The main character is a war photographer, played by Kirsten Dunst, who starts off the movie shaped by war. She is extremely cold and impartial to the conflict around her and shows little to no emotion. Dunst plays this angle exceptionally well with layers of nuance that makes her a super likable character. 

Throughout the duration of the movie, Dunst takes another rookie photographer, Cailee Spaeney, under her wing, and we are able to see both characters grow throughout the run time. Dunst’s character starts off with a hardened exterior, but as she begins to mentor Spaeney’s character she becomes more open to human connection and begins to show a lot of emotion and empathy.

 On the other hand, Spaeney’s character starts off as young and inexperienced, not well prepared for the war’s conditions and reacts poorly to witnessing death. At the end of the movie she has completely flipped, emotionlessly witnessing death around her and focusing on herself and her goals only.
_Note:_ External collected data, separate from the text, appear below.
(** Non-negative numbers compare as their values do. *)
Lemma num_ltb_val x y : nonneg x -> nonneg y -> num_ltb x y = true <-> num_val x < num_val y.
Proof.
  assert (Hpos : forall m e, 0 < IZR (Zpos m) * bpow e).
  { intros m e. apply Rmult_lt_0_compat; [apply IZR_lt; lia|apply bpow_pos]. }
  assert (Hexp : forall m e m' e', digits2_pos m = 53%positive -> digits2_pos m' = 53%positive ->
    (e < e')%Z -> IZR (Zpos m) * bpow e < IZR (Zpos m') * bpow e').
  { intros m e m' e' D D' He. pose proof (digits_bounds m) as [_ B]. pose proof (digits_bounds m') as [B' _].
    rewrite D in B. rewrite D' in B'. apply IZR_lt in B. apply IZR_le in B'. rewrite <- bpow_IZR in B, B' by lia.
    apply Rlt_le_trans with (bpow 53 * bpow e); [apply Rmult_lt_compat_r; [apply bpow_pos|exact B]|].
    apply Rle_trans with (bpow 52 * bpow e'); [rewrite <- !bpow_add; apply bpow_le; lia|].
    apply Rmult_le_compat_r; [left; apply bpow_pos|exact B']. }
  intros [->|(m & e & -> & D)] [->|(m' & e' & -> & D')]; unfold num_ltb, SFltb; cbn [SFcompare num_val cond_Zopp].
  - split; [done|]. lra.
  - split; [intros _; apply Hpos|done].
  - split; [done|]. pose proof (Hpos m e). lra.
  - pose proof (bpow_pos e). destruct (Z.compare_spec e e') as [E|E|E].
    + subst e'. change (Pos.compare_cont Eq m m') with (Pos.compare m m').
      destruct (Pos.compare_spec m m') as [->|Hm|Hm].
      * split; [done|lra].
      * split; [intros _|done]. apply Rmult_lt_compat_r; [done|apply IZR_lt; lia].
      * split; [done|]. intros Hlt. apply Rmult_lt_reg_r in Hlt; [|done]. apply lt_IZR in Hlt. lia.
    + split; [intros _; by apply Hexp|done].
    + split; [done|]. intros Hlt. pose proof (Hexp m' e' m e D' D E). lra.
Qed.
The main plot of this movie revolves around these two characters, along with a writer played by Wagner Moura and a veteran reporter played by Stephen McKinley Henderson. the two road trips through the front lines of the war in order to be the last people to interview the disgraced president. 

This plot allows the audience to get an intimate portrait of these four characters’ journeys and get a first hand account of their growth and development.  

The growth of these characters is what the movie is trying to put forward, not some half formed modern political commentary. Through the storyline of a modern American civil war, viewers witness a more interesting discussion on war and desensitization, and the movie does this really well. If people who criticized it for tip-toeing around politics forget about politics, then they can enjoy a really well done movie.

Through its beautifully shot action sequences, varied sound track and experimental filming methods, “Civil War” provides a satisfying movie going experience for A24 fans, action movie fans or really any movie goer. If you ignore the reviews that bash the film for a failed political message, then you will be treated to a suspenseful and enjoyable watch.